6.28.2011 Dar Es Salaam (“House of Peace”), Tanzania

The days and nights, though tedious and tending towards loneliness, pass relentlessly.
As my time in Africa winds down, the memories flash in mind, which remains cognizant
of this essential truth: now, they are just memories, just quick glimpses of the past, of the ups and down, the tedium tends to dissipate quickly in the mind, and that is all.
Trying to accumulate these glimpses is like building a house on a foundation of sand; it will not hold. It will slowly slip away, recede back into the ocean of life.
Simply move forward, move on; unceasingly, unnervingly, there is no other way.
The housemaid, clad in baby blue, sweeps the dust from the top layer of the dirt courtyard,
her wooden broom rhythmically sweeping, playing a soothing melody for my tired mind.
The generator, big, nasty, in its tin roofed shed like an angry attack dog growling at the moon, finally turned off at 7:15am after a long night of rumbling underneath my pillow.
The morning tables filled; where these folks all come from, always dressed in collared shirts, starched dresses, I haven't a clue, but the tables are always full when I stumble downstairs for my coffee, confident in my early morning prowess, always to be deflated upon entering the open canteen, the golden African dawn creeping in through the hazy courtyard.
The more time I spend here in Dar, the more aware I come of exactly how little there is to do in Dar. Yesterday, Sunday, was the most closed-up I have ever seen a major city on a weekend, weekday, or even major holiday.

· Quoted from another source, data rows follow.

Lemma reass_deliver_snd q : forall p s n f,
  so_snd (reass_deliver p s n f q).1.1.1.2 = so_snd s /\ so_options (reass_deliver p s n f q).1.1.1.2 = so_options s.
Proof.
  induction q as [|x q IH]; intros p s n f; [done|]. cbn [reass_deliver]. destruct (_ =? n); [|done].
  destruct (hasf _ _); [apply IH|]. destruct (sbappend _ _ _) as [p' sb].
  destruct (IH p' (s <| so_rcv := sb |>) (u32 (n + ti_len (sg_ti x))) (Z.land (ti_flags (sg_ti x)) TH_FIN)) as [H1 H2]. rewrite H1, H2. by rec_simpl.
Qed.
Lemma reass_present_sside k : sside k (reass_present k).1.
Proof.
  unfold reass_present. destruct (negb _); [done|]. destruct (seg_q (tp k)) as [|x q]; [done|].
  destruct (negb _); [done|]. destruct (_ && _); [done|].
  pose proof (reass_deliver_snd (x :: q) (pool k) (so k) (rcv_nxt (tp k)) 0) as Hs.
  destruct (reass_deliver _ _ _ _ _) as [[[[p s] n] f] q']. cbn [fst snd] in *. destruct Hs as [Hs1 Hs2]. unfold sside, sorwakeup, wake, tf. by rec_simpl.
Qed.
Lemma TCP_REASS_sside k ti m : sside k (TCP_REASS k ti m).1.
Proof.
  unfold TCP_REASS. cbv zeta. destruct (_ && _).
  - destruct (sbappend _ _ _). cbn [fst]. unfold sside, tf_set, sorwakeup, wake, tf. rec_simpl. rewrite hasf_setb.
    change (hasf TF_DELACK TF_SENTFIN) with false. by rewrite orb_false_r.
  - assert (H : sside k (tcp_reass k (Some (mkSeg ti m))).1).
    { unfold tcp_reass. destruct (reass_insert _ _ _) as [p [q|]]; [|done].
      eapply sside_trans; [|apply reass_present_sside]. unfold sside, tf. by rec_simpl. }
    destruct (tcp_reass _ _) as [k1 f]. cbn [fst] in *. eapply sside_trans; [exact H|by apply sside_flag].
Qed.


Lemma snd_ok_sside k k' nxt mx : snd_ok k una nxt mx -> sside k k' -> t_state (tp k') = t_state (tp k) -> 0 <= rcv_nxt (tp k') < 4294967296 -> snd_ok k' una nxt mx.
Proof.
  intros [] (S1 & S2 & S3 & S4 & S5 & S6 & S7 & S8 & S9 & S10 & S11 & S12 & S13 & _) St Hr.
  split; unfold cc in *; rewrite ?S1, ?S2, ?S4, ?S5, ?S6, ?S7, ?S8, ?S9, ?S10, ?S13, ?St; done.
Qed.

Lemma taking_reass k n hi g nxt mx rec a ti m k' flags : taking k n hi g nxt mx rec ->
  genuine str eos a (mkSeg ti m) -> n <= a -> a + ti_len ti <= hi0 -> TCP_REASS k ti m = (k', flags) ->
  exists n' g', taking k' n' hi g' nxt mx rec /\ delivered k k' n n' g g' a (ti_len ti) /\ hasf flags TH_FIN = false.
Proof.
  intros Hk Hg Ha He E. pose proof (taking_le _ _ _ _ _ _ _ Hk) as Hle. pose proof (ta_low _ _ _ _ _ _ _ Hk) as Hlow.
  pose proof (TCP_REASS_sside k ti m) as Hs. pose proof (TCP_REASS_keep k ti m) as [_ Hgone]. rewrite E in Hs, Hgone. cbn [fst] in *.
  apply (TCP_REASS_took str eos k n hi0 g a) in E as (n' & g' & [T1 T2 T3 T4 T5 (S1 & S2 & S3 & S4)]); try done;
    [|apply Hk|by rewrite (ta_est _ _ _ _ _ _ _ Hk)|apply (ta_more _ _ _ _ _ _ _ Hk)|lia].
  pose proof (in_order_le _ _ _ _ _ (ra_order _ _ _ _ _ _ T1)) as Hn'. pose proof (ta_len _ _ _ _ _ _ _ Hk) as Hlen.
  exists n', g'. split_and!.
  - destruct Hk as [_ H1 H2 H3 H4 H5 H6 H7 H8 H9 H10 H11 H12 H13].
    split; rewrite ?S1, ?S2, ?S3, ?S4, ?Hgone; try done; try lia.
    + rewrite T3, zlen_app, bytes_at_len by lia. lia.
    + apply (snd_ok_sside k); try done. rewrite (ra_nxt _ _ _ _ _ _ T1). apply u32_range.
    + by destruct Hs as (_ & _ & _ & _ & _ & _ & _ & _ & _ & _ & -> & _).
    + by destruct Hs as (_ & _ & _ & _ & _ & _ & _ & _ & _ & _ & _ & -> & _).
    + by destruct Hs as (_ & _ & -> & _).
    + by destruct Hs as (_ & _ & _ & _ & _ & _ & _ & _ & _ & _ & _ & _ & _ & ->).
  - split_and!; try done. intros z Hz. specialize (T4 z). unfold held. destruct (Z.lt_ge_cases z n); [|intuition lia].
    split; intros _; left; lia.
  - destruct (hasf flags TH_FIN); [|done]. specialize (T5 eq_refl). lia.
Qed.

Lemma taking_data k n hi g nxt mx rec l a : taking k n hi g nxt mx rec ->
  genuine str eos a (seg_of_l l) -> n <= a -> a + ti_len (i_ti l) <= hi0 -> 0 < ti_len (i_ti l) ->
  exists k' l' n' g', input_data k l = Ret (Next k' l') /\ taking k' n' hi g' nxt mx rec /\ delivered k k' n n' g g' a (ti_len (i_ti l)) /\ fl l' TH_FIN = false.
Proof.
  intros Hk Hg Ha He Hl. unfold input_data. rewrite (ta_est _ _ _ _ _ _ _ Hk), (proj2 (Z.eqb_neq (ti_len (i_ti l)) 0)) by lia.
  change (TCPS_HAVERCVDFIN TCPS_ESTABLISHED) with false. cbn [negb orb andb].
  destruct (TCP_REASS k (i_ti l) (i_m l)) as [k' flags] eqn:E.
  destruct (taking_reass _ _ _ _ _ _ _ a _ _ _ _ Hk Hg Ha He E) as (n' & g' & H1 & H2 & H3).
  eexists k', _, n', g'. split; [reflexivity|]. by split_and!.
Qed.

(** ** Header prediction *)

(** The fast path does what TCP_REASS does. *)
Lemma predict_data_reass k l : ti_seq (i_ti l) = rcv_nxt (tp k) -> seg_q (tp k) = [] -> t_state (tp k) = TCPS_ESTABLISHED ->
  predict_data k l = Goto L_return (TCP_REASS k (i_ti l) (drop_headers l)).1 l.
Proof.
  intros Hs Hq He. unfold TCP_REASS, predict_data. rewrite Hs, Z.eqb_refl, Hq, He. change (bool_decide (length (@nil seg) = 0%nat)) with true.
  change (st_eqb TCPS_ESTABLISHED TCPS_ESTABLISHED) with true. cbn [andb].
  set (nn := u32 (rcv_nxt (tp k) + ti_len (i_ti l))).
  assert (E : pool ((tf_set TF_DELACK k) <t| rcv_nxt := nn |>) = pool k /\ so ((tf_set TF_DELACK k) <t| rcv_nxt := nn |>) = so k /\
    pool (k <t| rcv_nxt := nn |>) = pool k /\ so (k <t| rcv_nxt := nn |>) = so k) by (unfold tf_set; by rec_simpl).
  destruct E as (-> & -> & -> & ->). destruct (sbappend (pool k) (so_rcv (so k)) (drop_headers l)) as [p sb]. cbn [fst]. reflexivity.
Qed.

(** Header prediction takes the segment, or passes it on. *)
Lemma taking_predict e k n hi g nxt mx rec l a : taking k n hi g nxt mx rec -> incoming a rec l ->
  (exists k' n' g' rec', input_predict e k l = Ret (Goto L_return k' l) /\ taking k' n' hi g' nxt mx rec' /\ delivered k k' n n' g g' a (ti_len (i_ti l)) /\
     (rec' = rec \/ exists v w, i_ts l = Some (v, w) /\ rec' = v)) \/
  (exists k' rec', input_predict e k l = Ret (Next k' l) /\ taking k' n hi g nxt mx rec' /\ so k' = so k /\
     (rec' = rec \/ exists v w, i_ts l = Some (v, w) /\ rec' = v)).
Proof.
  intros Hk Hl. unfold input_predict. destruct (predicted k l) eqn:Ep; [|right; exists k, rec; by auto]. cbv zeta.
  destruct (taking_record k n hi g nxt mx rec l (ti_seq (i_ti l) + ti_len (i_ti l)) Hk) as (rec1 & Hk1 & Hr1).
  assert (Hso : so (record_ts k l (ti_seq (i_ti l) + ti_len (i_ti l))) = so k /\ rcv_nxt (tp (record_ts k l (ti_seq (i_ti l) + ti_len (i_ti l)))) = rcv_nxt (tp k)).
  { unfold record_ts. destruct (i_ts l) as [[? ?]|]; [destruct (_ && _)|]; by rec_simpl. }
  set (k1 := record_ts k l _) in *. clearbody k1. destruct Hso as [Hso Hnx]. pose proof (ic_len _ _ _ Hl) as Hlen. destruct (Z.eqb_spec (ti_len (i_ti l)) 0); [lia|].
  destruct (_ && _) eqn:Et; [|right; exists k1, rec1; by split_and!]. left.
  rewrite !andb_true_iff in Et. destruct Et as [[_ Eq%bool_decide_eq_true] _]. pose proof (ta_at _ _ _ _ _ _ _ Hk1) as Hat.
  assert (Eg : g = []) by (rewrite (ra_q _ _ _ _ _ _ Hat) in Eq; by destruct g).
  assert (Hseq : ti_seq (i_ti l) = rcv_nxt (tp k1)).
  { unfold predicted in Ep. rewrite !andb_true_iff in Ep. destruct Ep as [[[[_ H] _] _] _]. rewrite Hnx. by apply Z.eqb_eq in H. }
  rewrite predict_data_reass; [|done|by rewrite (ra_q _ _ _ _ _ _ Hat), Eg|apply (ta_est _ _ _ _ _ _ _ Hk1)].
  destruct (TCP_REASS k1 (i_ti l) (drop_headers l)) as [k' flags] eqn:E. cbn [fst].
  pose proof (gn_seq _ _ _ _ (ic_seg _ _ _ Hl)) as Hsq. cbn [seg_of_l sg_ti] in Hsq. rec_simpl_in Hsq.
  pose proof (taking_le _ _ _ _ _ _ _ Hk). pose proof (ta_low _ _ _ _ _ _ _ Hk). pose proof (ic_lo _ _ _ Hl). pose proof (ic_hi _ _ _ Hl).
  assert (Ea : a = n) by (rewrite Hsq, (ra_nxt _ _ _ _ _ _ Hat) in Hseq; wrap_lia).
  destruct (taking_reass _ _ _ _ _ _ _ a _ _ _ _ Hk1 (ic_seg _ _ _ Hl) ltac:(lia) (ic_hi _ _ _ Hl) E) as (n' & g' & D1 & (D2 & D3 & D4) & _).
  exists k', n', g', rec1. split_and!; try done. split_and!; [done|by rewrite <- Hso|done].
Qed.

(** ** The general path *)

(** The segment behind the left edge: it starts at [a], at or after rcv_nxt. *)
Record trimmed (n a rec : Z) (l : ilocals) : Prop := {
  tr_seg : genuine str eos a (seg_of_l l);
  tr_len : 0 < ti_len (i_ti l);
  tr_lo : n <= a;
  tr_hi : a + ti_len (i_ti l) <= hi0;
  tr_plain : fl l TH_SYN = false /\ fl l TH_FIN = false /\ fl l TH_RST = false /\ fl l TH_URG = false /\ fl l TH_ACK = true;
  tr_ack : SEQ_LEQ (ti_ack (i_ti l)) (u32 una) = true;
  tr_win : 0 <= i_tiwin l < 2147483648
}.

Lemma left_trim_fields l i : let l' := left_trim l i in
  ti_ack (i_ti l') = ti_ack (i_ti l) /\ i_tiwin l' = i_tiwin l /\ i_ts l' = i_ts l /\
  (forall f, hasf f TH_URG = false -> fl l' f = fl l f) /\ (fl l TH_URG = false -> fl l' TH_URG = false).
Proof.
  unfold left_trim, clr_fl, fl. cbv zeta. destruct (_ >? i); rec_simpl; [done|]. split_and!; try done.
  - intros f Hf. rewrite hasf_clrb. f_equal. unfold clrb. unfold hasf in Hf. apply negb_false_iff, Z.eqb_eq in Hf.
    pose proof (Z.lor_ldiff_and f TH_URG) as H. by rewrite Hf, Z.lor_0_r in H.
  - intros _. rewrite hasf_clrb. change (clrb TH_URG TH_URG) with 0. apply hasf_0.
Qed.

(** PAWS and the left edge: the new part of the segment goes on, a segment without any is
    dropped with an ACK. *)
Lemma taking_left k n hi g nxt mx rec l a : taking k n hi g nxt mx rec -> incoming a rec l ->
  let l1 := l <| i_m := drop_headers l |> in
  input_paws k l1 = Ret (Next k l1) /\
  ((a + ti_len (i_ti l) <= n /\ input_left k l1 = Ret (Goto L_dropafterack k l1)) \/
   (exists l2, n < a + ti_len (i_ti l) /\ input_left k l1 = Ret (Next k l2) /\ trimmed n (Z.max n a) rec l2 /\ i_ts l2 = i_ts l /\
      Z.max n a + ti_len (i_ti l2) = a + ti_len (i_ti l))).
Proof.
  intros Hk [Hg Hlen Hlo Hhi Hfl (F1 & F2 & F3 & F4) F5 Hack Hopt Hwin Hts] l1.
  assert (El : i_ti l1 = i_ti l /\ i_tiflags l1 = i_tiflags l /\ i_ts l1 = i_ts l /\ i_tiwin l1 = i_tiwin l) by (unfold l1; by rec_simpl).
  change (seg_of_l _) with (seg_of_l l1) in Hg. clearbody l1. destruct El as (L1 & L2 & L3 & L4).
  assert (Lf : forall f, fl l1 f = fl l f) by (intros f; unfold fl; by rewrite L2). rewrite <- L3 in *. rewrite <- L1 in *.
  rewrite <- (Lf TH_SYN) in F1. rewrite <- (Lf TH_FIN) in F2. rewrite <- (Lf TH_RST) in F3. rewrite <- (Lf TH_URG) in F4. rewrite <- (Lf TH_ACK) in F5. clear Lf.
  pose proof (taking_le _ _ _ _ _ _ _ Hk) as Hle. pose proof (ta_low _ _ _ _ _ _ _ Hk) as Hlow.
  split.
  { unfold input_paws. destruct (i_ts l1) as [[v w]|]; [|done]. rewrite (ta_ts _ _ _ _ _ _ _ Hk).
    assert (TSTMP_LT v rec = false) as -> by (unfold TSTMP_GEQ, TSTMP_LT in *; lia). by rewrite !andb_false_r. }
  pose proof (gn_seq _ _ _ _ Hg) as Hq. cbn [seg_of_l sg_ti] in Hq.
  unfold input_left, left_syn. rewrite F1, (ra_nxt _ _ _ _ _ _ (ta_at _ _ _ _ _ _ _ Hk)), Hq, s32_sub_l, s32_sub_r, s32_id by lia.
  destruct (Z.gtb_spec (n - a) 0).
  - destruct (Z.geb_spec (n - a) (ti_len (i_ti l1))).
    + left. split; [lia|]. rewrite F2. cbn [andb]. by rewrite (proj2 (Z.eqb_neq _ _)) by lia.
    + right. exists (left_trim l1 (n - a)). destruct (left_trim_ok str eos a l1 (n - a) Hg ltac:(lia)) as [Hg2 Hl2].
      destruct (left_trim_fields l1 (n - a)) as (T1 & T2 & T3 & T4 & T5). replace (Z.max n a) with (a + (n - a)) by lia.
      split_and!; try done; try lia. split; rewrite ?T1, ?T2, ?Hl2; try done; try lia.
      rewrite (T4 TH_SYN), (T4 TH_FIN), (T4 TH_RST), (T4 TH_ACK), (T5 F4) by done. by split_and!.
  - right. exists l1. replace (Z.max n a) with a by lia. split_and!; try done; try lia. split; try done; try lia.
Qed.

(** The right edge, the timestamp and the RST and SYN bits of a segment inside the window. *)
Lemma taking_middle e k n hi g nxt mx rec l a w : taking k n hi g nxt mx rec -> trimmed n a rec l -> rcv_wnd (tp k) = w -> hi - n <= w < 1073741824 ->
  (input_nofdref e ;;; input_right e ;;; input_ts ;;; input_rst e ;;; input_syn e) k l = Ret (Next (record_ts k l (ti_seq (i_ti l) + ti_len (i_ti l))) l).
Proof.
  intros Hk [Hg Hlen Hlo Hhi (F1 & F2 & F3 & F4 & F5) _ _] Hw Hwr. unfold seq_stage.
  pose proof (ta_hi _ _ _ _ _ _ _ Hk). pose proof (taking_le _ _ _ _ _ _ _ Hk).
  assert (E1 : input_nofdref e k l = Ret (Next k l)) by (unfold input_nofdref; rewrite (ta_est _ _ _ _ _ _ _ Hk); cbn [st Z.gtb Z.compare]; by rewrite andb_false_r).
  rewrite E1. cbn [obind].
  assert (E2 : input_right e k l = Ret (Next k l)).
  { pose proof (gn_seq _ _ _ _ Hg) as Hq. cbn [seg_of_l sg_ti] in Hq. pose proof (gn_short _ _ _ _ Hg) as Hsh. cbn [seg_of_l sg_ti] in Hsh. pose proof (ta_low _ _ _ _ _ _ _ Hk).
    unfold input_right. rewrite (ra_nxt _ _ _ _ _ _ (ta_at _ _ _ _ _ _ _ Hk)), Hw, Hq, !u32_add_l, s32_sub_l, s32_sub_r, s32_id by lia.
    by destruct (Z.gtb_spec (a + ti_len (i_ti l) - (n + w)) 0); [lia|]. }
  rewrite E2. cbn [obind].
  assert (E3 : input_ts k l = Ret (Next (record_ts k l (ti_seq (i_ti l) + ti_len (i_ti l))) l)).
  { unfold input_ts, fl in *. rewrite hasf_lor, F1, F2. cbn [orb]. by rewrite Z.add_0_r. }
  rewrite E3. cbn [obind]. unfold input_rst. rewrite F3. cbn [obind]. unfold input_syn. by rewrite F1, F5.
Qed.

Other than the incessant ringing of the church bells at 6am, everything was closed, silent, shuttered, gated, people nowhere, a ghost town to behold. Could one imagine New York simply closing up shop one day a week? What is the simple cost to business? 1/7 gross profit, I would assume. I suppose the equation is simply illogical in this place, its veneer of modernity, its new glass and steel buildings being slowly unwrapped from their giant scaffolded bows, often simply a facade for very different underpinnings of life. Different realities. Different priorities. Altered states.